Content starts

(** ** The whole of a full fetch *)

(** X23.  A full fetch in which every call goes through: the posts, the
    total, the dimensions and the placed images are the ones obtained, the
    trending hashtags are the ones of the second answer when it is a
    success and the old ones otherwise, the loading flag is cleared, and
    the calls are, in this order, the posts request, its body, the
    preloading, the choice of the centre, the placement, the trending
    request and its body. *)
Theorem fetchPosts_full_pipeline :
  forall (w : World) (s : Sys) (data tdata : Body.t) (dims : Dimensions)
         (c : Post.t) (placed : list PlacedImage.t),
    let n := List.length (calls s) in
    answers w n (GetPosts None) data ->
    Body.success data = true ->
    Body.posts data <> [] ->
    dimensions_of w (2 + n) (Body.posts data) = Resolves dims ->
    center_of w (3 + n) (Body.posts data) = Resolves (Some c) ->
    placement_of w (4 + n) (Body.posts data) c dims = Resolves placed ->
    answers w (5 + n) GetTrending tdata ->
    let s' := exec fetchPosts w s in
    posts (ui s') = Body.posts data
    /\ totalPosts (ui s') = Body.total_count data
    /\ imageDimensions (ui s') = dims
    /\ placedImages (ui s') = placed
    /\ trendingHashtags (ui s')
       = (if Body.success tdata then Body.trending tdata
          else trendingHashtags (ui s))
    /\ loading (ui s') = false
    /\ calls_since s s'
       = [Fetch (GetPosts None); ReadJson (GetPosts None);
          PreloadImageDimensions (Body.posts data);
          PickRandomCenter (Body.posts data);
          CalculateCircularPlacement (Body.posts data) c dims;
          Fetch GetTrending; ReadJson GetTrending].
Proof.
  intros w s data tdata dims c placed n [Hn Hb] Hs Hne Hdims Hc Hpl [Htn Htb].
  subst n. cbn [Nat.add] in Hdims, Hc, Hpl, Htn, Htb.
  unfold exec, fetchPosts. unfold_M. cbn beta iota zeta. cbn [ui calls].
  rewrite Hn. cbn beta iota zeta. cbn [ui calls]. rewrite length_snoc, Hb.
  cbn beta iota zeta. rewrite Hs. cbn beta iota zeta.
  destruct (Body.posts data) as [|p ps] eqn:Hp; [contradiction |].
  cbn [List.length Nat.ltb Nat.leb]. cbn beta iota zeta. cbn [ui calls].
  rewrite !length_snoc, Hdims. cbn beta iota zeta. cbn [ui calls].
  rewrite !length_snoc, Hc. cbn beta iota zeta. cbn [ui calls].
  rewrite !length_snoc, Hpl. cbn beta iota zeta. cbn [ui calls].
  rewrite !length_snoc, Htn. cbn beta iota zeta. cbn [ui calls].
  rewrite !length_snoc, Htb. cbn beta iota zeta.
  destruct (Body.success tdata); cbn beta iota zeta;
    repeat (split; [reflexivity |]); calls_made; reflexivity.
Qed.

Content ends

→ What you have to do:
Take every line above that includes the string "trendingHashtags" and return it.

→ Result for this exercise:
    /\ trendingHashtags (ui s')
          else trendingHashtags (ui s))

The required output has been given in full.